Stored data
(* ===== verification/Glob.v ===== *)
(** * Glob-style matching (src/src/util.c, stringmatchlen)

    The matcher behind KEYS, SCAN, PSUBSCRIBE and the ACL patterns, with its
    cut-off for hopeless retries ([skipLongerMatches]) and its limit on
    nesting.  Pattern and string are lists of bytes; the byte after the
    pattern is a NUL, as in an sds.  The promotion of a [char] to [int] and
    [tolower] depend on platform and locale: they are the parameters [to_int]
    and [lower].  The reference is the textbook semantics of a list of
    tokens. *)
From S2P Require Import Prelude.

Section Glob.
Variables (to_int lower : Z -> Z) (nocase : bool).

Definition STAR : Z := 42.
Definition QUESTION : Z := 63.
Definition OPEN : Z := 91.
Definition BACKSLASH : Z := 92.
Definition CLOSE : Z := 93.
Definition CARET : Z := 94.
Definition DASH : Z := 45.

(** [pattern[0] == string[0]], ignoring case when asked to. *)
Definition same (c d : Z) : bool := if nocase then lower (to_int c) =? lower (to_int d) else c =? d.

Definition in_range (a b c : Z) : bool :=
  let '(s, e) := if to_int b <? to_int a then (to_int b, to_int a) else (to_int a, to_int b) in
  let '(s, e, c) := if nocase then (lower s, lower e, lower (to_int c)) else (s, e, to_int c) in
  (s <=? c) && (c <=? e).
(* ===== verification/Persist.v ===== *)
(** * Persistence of the engines (src/src/persistence/persist.c)

    The binary append-only file and the snapshots.  A file is its bytes; what
    the kernel answers to a [write] is an argument (the number of bytes taken,
    negative for an error), a [read] of a file returns what is asked for or
    what is left.  [synced] is a history variable: how much of the file an
    [fsync] has made durable; a crash leaves some prefix of the file that has
    at least those bytes.  Counters of time, the background thread (calls of
    [aof_fsync_now] and of the rewriting stub) and printing are left out. *)
From S2P Require Import Prelude.

Inductive AOFMode := AOF_DISABLED | AOF_ALWAYS | AOF_EVERYSEC | AOF_NO.

Definition AOF_OP_SET : Z := 1.
Definition AOF_OP_DEL : Z := 2.

(** ["NEXAOF1"], ["NEXRDB1"] *)
Definition AOF_MAGIC : bytes := [78; 69; 88; 65; 79; 70; 49].
Definition RDB_MAGIC : bytes := [78; 69; 88; 82; 68; 66; 49].

Record AOFEntry := mkEntry { type : Z; flags : Z; key_len : Z; value_len : Z; expire_us : Z }.

(** The packed struct: 16 bytes. *)
Definition entry_image (e : AOFEntry) : bytes :=
  le_bytes 1 (type e) ++ le_bytes 1 (flags e) ++ le_bytes 2 (key_len e) ++ le_bytes 4 (value_len e) ++ le_bytes 8 (expire_us e).

Definition entry_of_image (b : bytes) : AOFEntry :=
  mkEntry (le_val (take 1 b)) (le_val (take 1 (drop 1 b))) (le_val (take 2 (drop 2 b))) (le_val (take 4 (drop 4 b))) (le_val (take 8 (drop 8 b))).

Record PersistStats := mkStats { aof_writes : Z; aof_bytes : Z; aof_fsyncs : Z; rdb_saves : Z; rdb_bytes : Z; recovery_ops : Z }.

Record persist := mkPersist { aof_open : bool; aof_mode : AOFMode; stats : PersistStats; dirty_keys : Z; aof_file : bytes; synced : Z }.

(** [write(fd, data, alen data)] on a file opened for appending. *)
Definition write (f data : bytes) (r : Z) : bytes := f ++ take (Z.to_nat r) data.

(** ** The append-only file *)

(** [old] is the file at the path before, [opened] whether it could be opened,
    [r] the answer to the write of the magic. *)
Definition aof_init (mode : AOFMode) (has_path opened : bool) (old : bytes) (r : Z) (thread_ok : bool) : persist * Z :=
  let g := mkPersist false mode (mkStats 0 0 0 0 0 0) 0 old 0 in
  let start g := (g, if (thread_ok : bool) then 0 else - 1) in
  match mode with
  | AOF_DISABLED => start g
  | _ =>
      if has_path then
        if opened then
          let f := if alen old =? 0 then write old AOF_MAGIC r else old in
          start (mkPersist true mode (stats g) 0 f 0)
        else (g, - 1)
      else start g
  end.

Definition count_write (s : PersistStats) (n : Z) : PersistStats :=
  mkStats (aof_writes s +64 1) (aof_bytes s +64 n) (aof_fsyncs s) (rdb_saves s) (rdb_bytes s) (recovery_ops s).

Definition count_fsync (s : PersistStats) : PersistStats :=
  mkStats (aof_writes s) (aof_bytes s) (aof_fsyncs s +64 1) (rdb_saves s) (rdb_bytes s) (recovery_ops s).

(** [r1], [r2], [r3] answer the writes of header, key and value, [rs] the
    [fsync] (0 when it succeeds). *)
Definition aof_write (g : persist) (ty : Z) (key : bytes) (value : option bytes) (vlen expire r1 r2 r3 rs : Z) : persist * Z :=
  if negb (aof_open g) then (g, 0)
  else if alen key =? 0 then (g, - 1)
  else
    let hdr := mkEntry (u8 ty) 0 (if 65535 <? alen key then 65535 else alen key) (if 4294967295 <? vlen then 4294967295 else vlen) expire in
    let f := write (aof_file g) (entry_image hdr) r1 in
    let '(f, w) := if r1 =? 16 then (write f (take (Z.to_nat (key_len hdr)) key) r2, r2) else (f, r1) in
    let '(f, w) := match value with
                   | Some v => if (0 <? vlen) && (0 <? w) then (write f (take (Z.to_nat (value_len hdr)) v) r3, r3) else (f, w)
                   | None => (f, w)
                   end in
    if w <? 0 then (mkPersist (aof_open g) (aof_mode g) (stats g) (dirty_keys g) f (synced g), - 1)
    else
      let st := count_write (stats g) (16 + key_len hdr + value_len hdr) in
      match aof_mode g with
      | AOF_ALWAYS => (mkPersist (aof_open g) (aof_mode g) (count_fsync st) (dirty_keys g +64 1) f (if rs =? 0 then alen f else synced g), 0)
      | _ => (mkPersist (aof_open g) (aof_mode g) st (dirty_keys g +64 1) f (synced g), 0)
      end.

Definition aof_fsync_now (g : persist) (rs : Z) : persist * Z :=
  if negb (aof_open g) then (g, 0)
  else if rs =? 0 then (mkPersist (aof_open g) (aof_mode g) (count_fsync (stats g)) (dirty_keys g) (aof_file g) (alen (aof_file g)), 0)
  else (g, rs).

(** What [apply_fn] is called with. *)
Record op := mkOp { op_type : Z; op_key : bytes; op_value : option bytes; op_value_len : Z; op_expire : Z }.

(** [read(fd, _, n)] when it returns [n]. *)
Definition read (n : Z) (l : bytes) : option (bytes * bytes) :=
  if alen l <? n then None else Some (take (Z.to_nat n) l, drop (Z.to_nat n) l).

(** [mem i]: whether the two allocations for the [i]-th record succeed. *)
Fixpoint replay_loop (fuel : nat) (mem : nat -> bool * bool) (i : nat) (rest : bytes) : option (list op) :=
  match fuel with
  | O => None
  | S fuel =>
      match read 16 rest with
      | None => Some []
      | Some (h, rest) =>
          let hdr := entry_of_image h in
          let '(key_ok, value_ok) := mem i in
          let value_ok := (0 <? value_len hdr) && value_ok in
          if negb key_ok then Some []
          else
            match read (key_len hdr) rest with
            | None => Some []
            | Some (key, rest) =>
                if value_ok : bool then
                  match read (value_len hdr) rest with
                  | None => Some []
                  | Some (value, rest) =>
                      ops ← replay_loop fuel mem (S i) rest; Some (mkOp (type hdr) key (Some value) (value_len hdr) (expire_us hdr) :: ops)
                  end
                else ops ← replay_loop fuel mem (S i) rest; Some (mkOp (type hdr) key None (value_len hdr) (expire_us hdr) :: ops)
            end
      end
  end.

(** The calls of [apply_fn] and the result. *)
Definition aof_replay (file : option bytes) (mem : nat -> bool * bool) : option (list op * Z) :=
  match file with
  | None => Some ([], - 1)
  | Some f =>
      match read 7 f with
      | None => Some ([], - 1)
      | Some (magic, rest) =>
          if bytes_eqb magic AOF_MAGIC then ops ← replay_loop (S (length rest)) mem 0 rest; Some (ops, 0) else Some ([], - 1)
      end
  end.

(** ** Snapshots *)

(** An entry the iterator yields: the C string in [key_buf], the value. *)
Record kv := mkKv { kv_key : bytes; kv_value : option bytes; kv_len : Z; kv_expire : Z }.

(** The file descriptor: the bytes and the number of writes so far; [ans]
    answers the writes. *)
Definition put (ans : nat -> Z -> Z) (fd : bytes * nat) (data : bytes) : bytes * nat :=
  (write (fst fd) data (ans (snd fd) (alen data)), S (snd fd)).

Definition save_entry (ans : nat -> Z -> Z) (fd : bytes * nat) (e : kv) : bytes * nat :=
  let klen := u16 (alen (kv_key e)) in
  let vlen := u32 (kv_len e) in
  let fd := put ans fd (le_bytes 2 klen) in
  let fd := put ans fd (take (Z.to_nat klen) (kv_key e)) in
  let fd := put ans fd (le_bytes 4 vlen) in
  let fd := match kv_value e with
            | Some v => if 0 <? kv_len e then put ans fd (take (Z.to_nat vlen) v) else fd
            | None => fd
            end in
  put ans fd (le_bytes 8 (kv_expire e)).

(** [path] is the file at the path before; the result is what is there after. *)
Definition rdb_save (path : option bytes) (ts : Z) (entries : list kv) (opened renamed : bool) (ans : nat -> Z -> Z) : option bytes * Z :=
  if negb opened then (path, - 1)
  else
    let fd := put ans ([], O) RDB_MAGIC in
    let fd := put ans fd (le_bytes 4 1) in
    let fd := put ans fd (le_bytes 8 ts) in
    let fd := fold_left (save_entry ans) entries fd in
    let fd := put ans fd (le_bytes 2 65535) in
    if renamed then (Some (fst fd), 0) else (path, - 1).

(** [junk] is what the uninitialised [expire_us] holds. *)
Fixpoint load_loop (fuel : nat) (junk : Z) (mem : nat -> bool * bool) (i : nat) (rest : bytes) : option (list kv) :=
  match fuel with
  | O => None
  | S fuel =>
      match read 2 rest with
      | None => Some []
      | Some (b, rest) =>
          let klen := le_val b in
          if klen =? 65535 then Some []
          else if negb (fst (mem i)) then Some []
          else
            match read klen rest with
            | None => Some []
            | Some (key, rest) =>
                match read 4 rest with
                | None => Some []
                | Some (b, rest) =>
                    let vlen := le_val b in
                    let value := if 0 <? vlen then if snd (mem i) then '(v, rest) ← read vlen rest; Some (Some v, rest) else None
                                 else Some (None, rest) in
                    match value with
                    | None => Some []
                    | Some (value, rest) =>
                        let '(expire, rest) := match read 8 rest with
                                               | Some (b, rest) => (le_val b, rest)
                                               | None => (le_val (rest ++ drop (length rest) (le_bytes 8 junk)), [])
                                               end in
                        es ← load_loop fuel junk mem (S i) rest; Some (mkKv key value vlen expire :: es)
                    end
                end
            end
      end
  end.

Definition rdb_load (file : option bytes) (junk : Z) (mem : nat -> bool * bool) : option (list kv * Z) :=
  match file with
  | None => Some ([], - 1)
  | Some f =>
      match read 7 f with
      | None => Some ([], - 1)
      | Some (magic, rest) =>
          if bytes_eqb magic RDB_MAGIC
          then es ← load_loop (S (length rest)) junk mem 0 (drop 8 (drop 4 rest)); Some (es, 0)
          else Some ([], - 1)
      end
  end.

(** ** Records *)
#[local] Arguments read : simpl never.
#[local] Arguments le_bytes : simpl never.
#[local] Arguments le_val : simpl never.

Lemma read_app n (a l : bytes) : alen a = n -> read n (a ++ l) = Some (a, l).
Proof.
  intros <-. unfold read. pose proof (alen_nonneg l). rewrite alen_app, (proj2 (Z.ltb_ge _ _)) by lia. unfold alen. rewrite Nat2Z.id.
  by rewrite take_app_length, drop_app_length.
Qed.

Lemma read_short n (l : bytes) : alen l < n -> read n l = None.
Proof. intros. unfold read. by rewrite (proj2 (Z.ltb_lt _ _)). Qed.

Lemma read_length n l a b : 0 <= n -> read n l = Some (a, b) -> l = a ++ b /\ alen a = n.
Proof.
  unfold read. intros Hn. case_if; [done|]. intros [= <- <-]. split; [by rewrite take_drop|]. unfold alen in *. rewrite length_take. lia.
Qed.

Lemma alen_le_bytes n z : alen (le_bytes n z) = Z.of_nat n.
Proof. unfold alen. by rewrite length_le_bytes. Qed.

Lemma alen_entry_image e : alen (entry_image e) = 16.
Proof. unfold entry_image. rewrite !alen_app, !alen_le_bytes. lia. Qed.

Lemma image_round_trip ty fl kl vl ex : in_u 8 ty -> in_u 8 fl -> in_u 16 kl -> in_u 32 vl -> in_u 64 ex ->
  entry_of_image (entry_image (mkEntry ty fl kl vl ex)) = mkEntry ty fl kl vl ex.
Proof.
  intros. unfold entry_of_image, entry_image. cbn [type flags key_len value_len expire_us].
  assert (forall n z (l : bytes), take n (le_bytes n z ++ l) = le_bytes n z) as Htake.
  { intros n z l. apply take_app_length'. by rewrite length_le_bytes. }
  assert (forall n k z (l : bytes), (n <= k)%nat -> drop k (le_bytes n z ++ l) = drop (k - n) l) as Hdrop.
  { intros n k z l Hk. rewrite drop_app_ge by (by rewrite length_le_bytes). by rewrite length_le_bytes. }
  rewrite <- (app_nil_r (le_bytes 8 ex)).
  rewrite (Hdrop 1 1)%nat, (Hdrop 1 2)%nat, (Hdrop 1 4)%nat, (Hdrop 1 8)%nat by lia. cbn [Nat.sub].
  rewrite (Hdrop 1 1)%nat, (Hdrop 1 3)%nat, (Hdrop 1 7)%nat by lia. cbn [Nat.sub].
  rewrite (Hdrop 2 2)%nat, (Hdrop 2 6)%nat by lia. cbn [Nat.sub]. rewrite (Hdrop 4 4)%nat by lia. cbn [Nat.sub].
  rewrite ?drop_0, !Htake. rewrite !le_round_trip by assumption. done.
Qed.

(** ** Replay of a log cut anywhere *)
Definition value_bytes (o : op) : bytes := default [] (op_value o).

Definition record_bytes (o : op) : bytes :=
  entry_image (mkEntry (op_type o) 0 (alen (op_key o)) (op_value_len o) (op_expire o)) ++ op_key o ++ value_bytes o.

(** What [aof_write] is asked for so that the record can be read back. *)
Definition op_ok (o : op) : Prop :=
  in_u 8 (op_type o) /\ 1 <= alen (op_key o) <= 65535 /\ in_u 32 (op_value_len o) /\ in_u 64 (op_expire o) /\
  match op_value o with Some v => 0 < op_value_len o /\ alen v = op_value_len o | None => op_value_len o = 0 end.

(** The operations whose records lie in the first [n] bytes. *)
Fixpoint complete (n : Z) (ops : list op) : list op :=
  match ops with
  | [] => []
  | o :: ops => if alen (record_bytes o) <=? n then o :: complete (n - alen (record_bytes o)) ops else []
  end.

__Exercise brief__: Beginning at the line with "intros. unfold entry_of_image, entry_image." and stopping after the line with "assert (forall n k", please write out every line of the data above exactly and nothing else.

__Reply to the exercise__:
  intros. unfold entry_of_image, entry_image. cbn [type flags key_len value_len expire_us].
  assert (forall n z (l : bytes), take n (le_bytes n z ++ l) = le_bytes n z) as Htake.
  { intros n z l. apply take_app_length'. by rewrite length_le_bytes. }
  assert (forall n k z (l : bytes), (n <= k)%nat -> drop k (le_bytes n z ++ l) = drop (k - n) l) as Hdrop.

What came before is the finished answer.